ESPE Abstracts (2014) 82 P-D-2-1-318

Serum Level of Osteoprotegerin and Total sRANKL in Adolescents with Type 1 Diabetes Mellitus

Mieczyslaw Szaleckia,b, Elzbieta Wierzbickac, Pawel Pludowskid & Maciej Jaworskid

aDepartment of Endocrinology and Diabetology, Children’s Memorial Health Institute, Warsaw, Poland; bFaculty of Health Sciences UJK, Kielce, Poland; cFaculty of Human Nutrition and Consumer Sciences, Warsaw University of Life Sciences, Warsaw, Poland; dDepartment of Biochemistry and Experimental Medicine, Children’s Memorial Health Institute, Warsaw, Poland

Background: There is still small clinical data regarding the influence of IDDM on bone structure, density and biochemical markers of bone turnover.

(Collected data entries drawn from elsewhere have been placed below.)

(** * LDAR-Sim: the orbit (satellite) deployment method

    A shallow embedding of [methods/deployment/orbit_crew.py] and
    [methods/deployment/orbit_company.py], and the properties of the
    daily satellite schedule proved on it.

    Layout: the Python and numpy primitives the two files use, the
    interface of the libraries they call, the data model, the methods of
    the two [Schedule] classes, then the lemmas and theorems. *)

From Stdlib Require Import List ZArith QArith Qround Qabs String Ascii Bool Arith Lia Permutation.
Import ListNotations.

Local Open Scope Z_scope.

#[local] Abbreviation length := Datatypes.length.

(* ------------------------------------------------------------------ *)
(** ** Python: exceptions and results *)

Module Py.

(** The exception classes that can surface from the modelled code. *)
Inductive exc_class : Type :=
| IndexError
| ValueError
| OverflowError
| FileNotFoundError
| LibraryError.

(** A raised exception: its class and its message. *)
Record exception : Type := Exc { exc_cls : exc_class; exc_msg : string }.

Inductive result (A : Type) : Type :=
| Ok (a : A)
| Raise (e : exception).
Arguments Ok {A} a.
Arguments Raise {A} e.

(** [l[i]] on a Python list with a non-negative index. *)
Definition list_index_out_of_range : exception :=
  Exc IndexError "list index out of range"%string.

Definition getitem {A : Type} (l : list A) (i : nat) : result A :=
  match nth_error l i with
  | Some a => Ok a
  | None => Raise list_index_out_of_range
  end.

(** A [str] is held as the sequence of its code points, each below
    256. [c.isspace()] holds of twelve of them: the control characters
    9 to 13 and 28 to 31, the space, the next-line character U+0085 and
    the no-break space U+00A0. *)
Definition is_whitespace (c : ascii) : bool :=
  let n := nat_of_ascii c in
  ((9 <=? n) && (n <=? 13) || (28 <=? n) && (n <=? 32)
   || (n =? 133) || (n =? 160))%nat.

(** [str.rstrip()] with no argument strips the trailing white space. *)

Fixpoint rstrip (s : string) : string :=
  match s with
  | EmptyString => EmptyString
  | String c s' =>
      match rstrip s' with
      | EmptyString => if is_whitespace c then EmptyString else String c EmptyString
      | r => String c r
      end
  end.

(** [round(x)] with one argument, on the exact value of [x]: to the
    nearest integer, ties to the even one. *)
Definition round (x : Q) : Z :=
  let f := Qfloor x in
  match Qcompare (x - inject_Z f) (1 # 2) with
  | Lt => f
  | Gt => f + 1
  | Eq => if Z.even f then f else f + 1
  end.

(** *** Floats

    A Python [float] is an IEEE 754 double: a finite one is held as the
    rational it denotes, and an operation on finite doubles returns the
    double nearest to the exact result, ties to the even significand,
    or an infinity when that double would be [2^1024] or more. *)
Inductive pyfloat : Type :=
| Finite (q : Q)
| Infinity (negative : bool).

Objective and hypotheses: To evaluate the potential role of OPG/sRANKL system in adolescents with IDDM and the influence of age, sex, metabolic control, diabetes duration and age of onset.

Method: Serum concentration of OPG and total sRANKL in 60 children (25 boys and 33 girls) with IDDM since 5.09 years±3.95 (1.0–11.8), aged 15.03±1.95 (11.4–17.8), age of diagnosis IDDM 9.98±3.90 (2.5–17.0), HbA1c in last year-7.8±1.7 (5.1–13.6). Control group consists of 17 age and sex matched healthy children. OPG and total sRANKL (free and bound) were measured by EIA and ELISA commercial kits respectively.

Results: Both serum OPG, tsRANKL and OPG/tsRANKL ratio were insignificantly lower in diabetic children. OPG concentration in IDDM boys was significantly lower than in control group of boys. Negative correlation was observed between OPG concentration and the age of onset of diabetes and positive with diabetes duration. There was no influence of age and tendency to positive correlation with metabolic control. Statistical analysis across tertiles showed that higher levels of OPG (third and/or second vs first tertiles) was associated with the earlier age of diagnosis, longer diabetes duration and poor metabolic control. tsRANKL did not correlate with sex, metabolic control, diabetes duration and age of onset. However, a negative correlation between serum tsRANKL and age was observed. The OPG/tsRANKL ratio values depend only on the age of IDDM children (positive correlation). There were no correlations with sex, metabolic control, diabetes duration and age of onset.

Conclusion: OPG/tsRANKL system may be use as prediction marker of bone and cardiovascular system status in children and adolescents with IDDM but precise reference data for children considering age, sex and puberty status should be determined first.